1.      Rumusan yang paling sederhana dikemukakan oleh Syekh Muhammad Ridho Mudzaffar dari kalangan Syi’ah:
اِبْقاًءُ ماً كاًنَ
Mengucapkan apa yang pernah ada
2.      Al Syaukani dalam Irsyad Al Fuhul mendefinisikan:
اِنَّ ماَ ثَبَتَ فِيِ الزَّماَنِ الْقاَضِ فاَلأَصْلُ بَقاَؤُهُ فيِ الزَّماَنِ الْمُسْتَقْبَلِ
Apa yang pernah berlaku secara tetap pada masa lalu, pada prinsipnya tetap berlaku pada masa yang akan datang.
3.      Ibn Al Qoyyim Al Jauziyah mengemukakan pendapat: mengukuhkan menetapkan apa yang pernah ditetapkan dan meniadakan apa yang sebelumnya tiada.
4.      Ibn Al Subki dalam kitab Jam’u Al Jawami’ II  memberikan definisi: berlakunya sesuatu pada waktu kedua karena yang demikian pernah berlaku pada waktu pertama karena tidak ada yang patut untuk mengubahnya.

Dari berbagai pendapat di atas dapat ditarik kesimpulan bahwa istishhab adalah mengukuhkan sesuatu yang dulu pernah ada pada masa kini, dan jika terdapat sesuatu yang dulu tidak ada maka keadaan tiadanya itu juga dianggap tetap berlaku pada masa kini dan mendatang selama tidak ada hal yang dapat mengubahnya.
Keadaan yang dulu pernah ada itu (masa lalu) ada dua macam: (1) nafi (نفي ), yaitu dalam keadaan tidak pernah ada suatu hukum atau kosong; (2) tsubut ( ثبوت ), yaitu dalam keadaan telah (pernah) ada suatu hukum.

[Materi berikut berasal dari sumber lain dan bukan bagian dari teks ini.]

Fixpoint AsciiToB32_to (length : nat) (mem : list Z) (out inp : nat)
    : outcome (list Z) :=
  match length with
  | O => Ret mem
  | S length' =>
      ch ← load mem inp;
      mem' ← store mem out (AsciiToB32_char ch);
      AsciiToB32_to length' mem' (S out) (S inp)
  end.

Definition AsciiToB32 (buf : list Z) (length : nat) : outcome (list Z) :=
  AsciiToB32_to length buf 0 0.

(** ** The standard base-64 decoder *)

Definition WHITESPACE : Z := 64.
Definition EQUALS : Z := 65.
Definition INVALID : Z := 66.

Definition d : list Z :=
  [ 66;66;66;66;66;66;66;66;66;64;
    66;66;66;66;66;66;66;66;66;66;
    66;66;66;66;66;66;66;66;66;66;
    66;66;66;66;66;66;66;66;66;66;
    66;66;66;62;66;66;66;63;52;53;

    54;55;56;57;58;59;60;61;66;66;
    66;65;66;66;66; 0; 1; 2; 3; 4;
     5; 6; 7; 8; 9;10;11;12;13;14;
    15;16;17;18;19;20;21;22;23;24;
    25;66;66;66;66;66;66;26;27;28;

    29;30;31;32;33;34;35;36;37;38;
    39;40;41;42;43;44;45;46;47;48;
    49;50;51 ].

(** The [while (in < end)] loop.  [out] collects, in order, the bytes stored
    through [*out++]; the result is the return value if the loop returns,
    and the state at the exit of the loop otherwise. *)
Fixpoint B64StandardDecode_loop (inp : list Z) (buf : Z) (out : list Z)
    : outcome (bool * Z * list Z) :=
  match inp with
  | [] => Ret (true, buf, out)
  | v :: inp' =>
      if v >? chr "z" then Ret (false, buf, out)
      else
        c ← load d (Z.to_nat v);
        if c =? WHITESPACE then B64StandardDecode_loop inp' buf out
        else if c =? INVALID then Ret (false, buf, out)
        else if c =? EQUALS then Ret (true, buf, out)
        else
          let buf := Z.lor (ulong_of (Z.shiftl buf 6)) c in
          if negb (Z.land buf 16777216 =? 0) then
            B64StandardDecode_loop inp' 1
              (out ++ [byte_of (Z.shiftr buf 16); byte_of (Z.shiftr buf 8);
                       byte_of buf])
          else B64StandardDecode_loop inp' buf out
  end.

(** The result is the return value and the bytes stored through [out]. *)
Definition B64StandardDecode (inp : list Z) : outcome (bool * list Z) :=
  '(ok, buf, out) ← B64StandardDecode_loop inp 1 [];
  if negb ok then Ret (false, out)
  else if negb (Z.land buf 262144 =? 0) then
    Ret (true, out ++ [byte_of (Z.shiftr buf 10); byte_of (Z.shiftr buf 2)])
  else if negb (Z.land buf 4096 =? 0) then
    Ret (true, out ++ [byte_of (Z.shiftr buf 4)])
  else Ret (true, out).

(** ** The null name codec *)

(** [memcpy(dest, src, n)] on two separate arrays. *)
Definition memcpy (dest src : list Z) (n : nat) : outcome (list Z) :=
  if decide (n <= length src /\ n <= length dest)%nat
  then Ret (take n src ++ drop n dest)
  else OutOfBounds.

Module NullNameIO.

Definition maxEncodedNameLen (plaintextNameLen : Z) : Z := plaintextNameLen.

Definition maxDecodedNameLen (encodedNameLen : Z) : Z := encodedNameLen.

(** [iv] is the content of the slot [*iv] ([None] for a null pointer); the
    result is the return value, the slot after the call and the array
    [encodedName]. *)
Definition encodeName (plaintextName : list Z) (length : nat)
    (iv : option Z) (encodedName : list Z)
    : outcome (Z * option Z * list Z) :=
  encodedName' ← memcpy encodedName plaintextName length;
  Ret (Z.of_nat length, iv, encodedName').

Definition decodeName (encodedName : list Z) (length : nat)
    (iv : option Z) (plaintextName : list Z)
    : outcome (Z * option Z * list Z) :=
  plaintextName' ← memcpy plaintextName encodedName length;
  Ret (Z.of_nat length, iv, plaintextName').

End NullNameIO.

(** * Vocabulary of the specification *)

(** ** Array loops *)

(** The common shape of the four alphabet loops: [todo] cells are rewritten
    with [body], starting at [offset]. *)
Fixpoint update_from (body : Z -> outcome Z) (todo offset : nat)
    (buf : list Z) : outcome (list Z) :=
  match todo with
  | O => Ret buf
  | S todo' =>
      ch ← load buf offset;
      ch' ← body ch;
      buf' ← store buf offset ch';
      update_from body todo' (S offset) buf'
  end.

(** ** Alphabets *)

Definition b64_alphabet : list Z :=
  codes ",-0123456789ABCDEFGHIJKLMNOPQRSTUVWXYZabcdefghijklmnopqrstuvwxyz".

(** The character at index [v] of the base-64 alphabet. *)
Definition b64_letter (v : Z) : Z := nth (Z.to_nat v) b64_alphabet 0.

Definition from_ret (m : outcome Z) : Z :=
  match m with Ret v => v | _ => 0 end.

Definition b64_check (v : Z) : bool :=
  match B64ToAscii_char v, AsciiToB64_char (b64_letter v) with
  | Ret c, Ret v' =>
      (c =? b64_letter v) && (v' =? v) && (0 <=? c) && (c <? 256)
      && negb (c =? chr "/") && negb (c =? chr ".")
  | _, _ => false
  end.

(** The base-32 alphabet [A..Z2..7]. *)
Definition b32_letter (v : Z) : Z :=
  if v <? 26 then chr "A" + v else chr "2" + (v - 26).

(** The lowercase form of an uppercase letter. *)
Definition lowercase (c : Z) : Z :=
  if (chr "A" <=? c) && (c <=? chr "Z") then c + 32 else c.

Definition b32_check (v : Z) : bool :=
  (B32ToAscii_char v =? b32_letter v)
  && (AsciiToB32_char (b32_letter v) =? v)
  && (AsciiToB32_char (lowercase (b32_letter v)) =? v)
  && (0 <=? b32_letter v) && (b32_letter v <? 256).

(** ** Standard base-64 input *)

(** A character of the standard base-64 alphabet [A-Za-z0-9+/]. *)
Definition is_b64_standard (v : Z) : bool :=
  ((chr "A" <=? v) && (v <=? chr "Z"))
  || ((chr "a" <=? v) && (v <=? chr "z"))
  || ((chr "0" <=? v) && (v <=? chr "9"))
  || (v =? chr "+") || (v =? chr "/").

(** The bytes the table [d] classifies as [WHITESPACE]: the horizontal tab
    only. *)
Definition is_skipped (v : Z) : bool := v =? 9.

(** No byte before the first '=' is anything but an alphabet character or a
    skipped byte. *)
Fixpoint accepted (inp : list Z) : bool :=
  match inp with
  | [] => true
  | v :: inp' =>
      if v =? chr "=" then true
      else if is_skipped v || is_b64_standard v then accepted inp'
      else false
  end.

Definition d_check (v : Z) : bool :=
  if v >? chr "z" then
    negb (v =? chr "=") && negb (is_skipped v) && negb (is_b64_standard v)
  else
    match load d (Z.to_nat v) with
    | Ret c =>
        if c =? WHITESPACE then negb (v =? chr "=") && is_skipped v
        else if c =? INVALID then
          negb (v =? chr "=") && negb (is_skipped v)
          && negb (is_b64_standard v)
        else if c =? EQUALS then v =? chr "="
        else negb (v =? chr "=") && is_b64_standard v
    | _ => false
    end.

(** ** Bit streams and symbol counts *)

(** The first [m] symbols of [b] bits of the number [V], low bits first. *)
Fixpoint digits (b : Z) (m : nat) (V : Z) : list Z :=
  match m with
  | O => []
  | S m' => Z.land V (mask_of b) :: digits b m' (Z.shiftr V b)
  end.

(** The number whose bits are the symbols of [src], each shifted to its
    place: the symbol of index [i] starts at bit [k + a * i]. *)
Fixpoint pack (a k : Z) (src : list Z) : Z :=
  match src with
  | [] => 0
  | s :: src' => Z.lor (Z.shiftl s k) (pack a (k + a) src')
  end.

(** The number of complete [b]-bit symbols in [n] symbols of [a] bits, and
    the number of bits left over. *)
Definition full_symbols (a b : Z) (n : nat) : nat :=
  Z.to_nat (Z.of_nat n * a / b).

Definition leftover_bits (a b : Z) (n : nat) : Z := (Z.of_nat n * a) mod b.

(** Whether the final, partial symbol is stored: [workBits && ((dst -
    origDst) < dstLen)]. *)
Definition partial_stored (a b : Z) (n : nat) (dstLen : Z) : bool :=
  negb (leftover_bits a b n =? 0) && (Z.of_nat (full_symbols a b n) <? dstLen).

Definition stored_symbols (a b : Z) (n : nat) (dstLen : Z) : nat :=
  (full_symbols a b n + if partial_stored a b n dstLen then 1 else 0)%nat.

(** The number of symbols that hold all the bits: the quotient rounded up. *)
Definition all_symbols (a b : Z) (n : nat) : nat :=
  Z.to_nat ((Z.of_nat n * a + b - 1) / b).

(** The number of symbols the helper stores when [T >= 1] bits are ahead of
    it: all of them with the flag set; with the flag clear, those complete
    before the last input symbol is read, and one more. *)
Definition inline_symbols (a b : Z) (flag : bool) (T : Z) : nat :=
  S (Z.to_nat ((T - (if flag then 1 else a)) / b)).

(** ** Standard base-64 text *)

Definition b64_standard_alphabet : list Z :=
  codes "ABCDEFGHIJKLMNOPQRSTUVWXYZabcdefghijklmnopqrstuvwxyz0123456789+/".

Definition b64_standard_letter (v : Z) : Z :=
  nth (Z.to_nat v) b64_standard_alphabet 0.

(** The standard encoding of a byte string: three bytes give four
    characters, most significant bits first; a last group of one or two
    bytes gives two or three characters, followed by '=' signs when [pad]
    is set. *)
Fixpoint b64_standard_encode (pad : bool) (x : list Z) : list Z :=
  match x with
  | [] => []
  | [a] =>
      [b64_standard_letter (a / 4); b64_standard_letter (a mod 4 * 16)]
      ++ (if pad then [chr "="; chr "="] else [])
  | [a; b] =>
      [b64_standard_letter (a / 4);
       b64_standard_letter (a mod 4 * 16 + b / 16);
       b64_standard_letter (b mod 16 * 4)]
      ++ (if pad then [chr "="] else [])
  | a :: b :: c :: x' =>
      [b64_standard_letter (a / 4);
       b64_standard_letter (a mod 4 * 16 + b / 16);
       b64_standard_letter (b mod 16 * 4 + c / 64);
       b64_standard_letter (c mod 64)]
      ++ b64_standard_encode pad x'
  end.

Definition b64_standard_check (v : Z) : bool :=
  negb (b64_standard_letter v >? chr "z")
  && match load d (Z.to_nat (b64_standard_letter v)) with
     | Ret c => c =? v
     | _ => false
     end.

(** [B64StandardDecode] entered with [buf] and the bytes [out] already
    stored. *)
Definition B64StandardDecode_from (buf : Z) (out inp : list Z)
    : outcome (bool * list Z) :=
  '(ok, buf, out) ← B64StandardDecode_loop inp buf out;
  if negb ok then Ret (false, out)
  else if negb (Z.land buf 262144 =? 0) then
    Ret (true, out ++ [byte_of (Z.shiftr buf 10); byte_of (Z.shiftr buf 2)])
  else if negb (Z.land buf 4096 =? 0) then
    Ret (true, out ++ [byte_of (Z.shiftr buf 4)])
  else Ret (true, out).

(** ** Text that decodes *)

(** The common shape of [AsciiToB64] and [AsciiToB32] with separate
    pointers: [length] cells are read from [inp] on and the results of
    [body] stored from [out] on. *)
Fixpoint convert_to (body : Z -> outcome Z) (length : nat) (mem : list Z)
    (out inp : nat) : outcome (list Z) :=
  match length with
  | O => Ret mem
  | S length' =>
      ch ← load mem inp;
      ch' ← body ch;
      mem' ← store mem out ch';
      convert_to body length' mem' (S out) (S inp)
  end.

Definition is_b64_text (c : Z) : bool := existsb (Z.eqb c) b64_alphabet.

Definition b64_text_check (c : Z) : bool :=
  match AsciiToB64_char c with
  | Ret v =>
      (0 <=? v) && (v <? 256)
      && (negb (is_b64_text c)
          || ((v <=? 63)
              && match B64ToAscii_char v with
                 | Ret c' => c' =? c
                 | _ => false
                 end))
  | _ => false
  end.

(** A letter in either case or a digit 2..7. *)
Definition is_b32_text (c : Z) : bool :=
  ((chr "A" <=? c) && (c <=? chr "Z"))
  || ((chr "a" <=? c) && (c <=? chr "z"))
  || ((chr "2" <=? c) && (c <=? chr "7")).

Definition b32_text_check (c : Z) : bool :=
  negb (is_b32_text c)
  || ((0 <=? AsciiToB32_char c) && (AsciiToB32_char c <=? 31)
      && (B32ToAscii_char (AsciiToB32_char c) =? toupper c)
      && (0 <=? toupper c) && (toupper c <? 256)).

(** ** The state of the standard decoder *)

(** A result of the decoder with the bytes [x] stored before its own. *)
Definition with_prefix (x : list Z) (r : outcome (bool * list Z))
    : outcome (bool * list Z) :=
  match r with
  | Ret (ok, out) => Ret (ok, x ++ out)
  | OutOfBounds => OutOfBounds
  | Diverges => Diverges
  end.

(** The number of characters held in [buf]: the marker bit is at 6 times
    that number. *)
Definition pending (buf : Z) : Z :=
  if buf <? 64 then 0
  else if buf <? 4096 then 1
  else if buf <? 262144 then 2
  else 3.

(** [buf] is the marker bit followed by zero to three characters. *)
Definition buf_ok (buf : Z) : Prop :=
  buf = 1 \/ 64 <= buf < 128 \/ 4096 <= buf < 8192
  \/ 262144 <= buf < 524288.

Definition d_value_check (v : Z) : bool :=
  (v >? chr "z")
  || match load d (Z.to_nat v) with
     | Ret c => (0 <=? c) && (c <=? 66)
     | _ => false
     end.

(** * Properties *)

(** ** Loads and stores in the middle of an array *)

Lemma load_middle (pre post : list Z) (v : Z) :
  load (pre ++ v :: post) (length pre) = Ret v.
Proof. unfold load. by rewrite list_lookup_middle. Qed.

Lemma store_middle (pre post : list Z) (v w : Z) :
  store (pre ++ v :: post) (length pre) w
  = Ret ((pre ++ [byte_of w]) ++ post).
Proof.
  unfold store. rewrite decide_True.
  - f_equal. rewrite insert_app_r_alt by lia.
    rewrite Nat.sub_diag. simpl. by rewrite <- app_assoc.
  - rewrite length_app. simpl. lia.
Qed.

Contoh istishhab dalam bentuk tsubut :
Bila tadi pagi seseorang telah wudhu untuk shalat shubuh; maka keadaan telah wudhunya itu masih diperhitungkan keberadaannya pada waktu ia akan melaksanakan shalat dhuha atau berarti ia tidak perlu wudhu kembali, selama tidak ada bukti dan tanda-tanda bahwa wudhunya yang pada waktu shubuh itu telah batal.
Contoh istishhab dalam bentuk nafi: di masa lalu tidak pernah ada hukum tentang wajibnya puasa di bulan Syawal, karena memang tidak ada dalil syara’ yang mewajibkannya. Keadaaan tidak adanya hukum wajib itu tetap berlaku sampai masa kini dan mendatang karena memang dalil syara’ yang akan mengubahnya untuk itu tidak akan ada lagi dengan telah meninggalnya Nabi saw.[1]

b.      Bentuk-bentuk Istishhab
1.      Istishhab Al Bara’ah Al Ashliyyah (kebebasan dasar), yang oleh Ibnul Qayyim diberi istilah: “Bara’ah Al ‘Adam Al Ashliyyah”. Seperti bebas dari beban kewajiban-kewajiban (taklif) syar’i, sampai ada dalil yang menunjukkan adanya taklif. Anak kecil terbebas dari taklif, sampai ia mencapai usia balligh.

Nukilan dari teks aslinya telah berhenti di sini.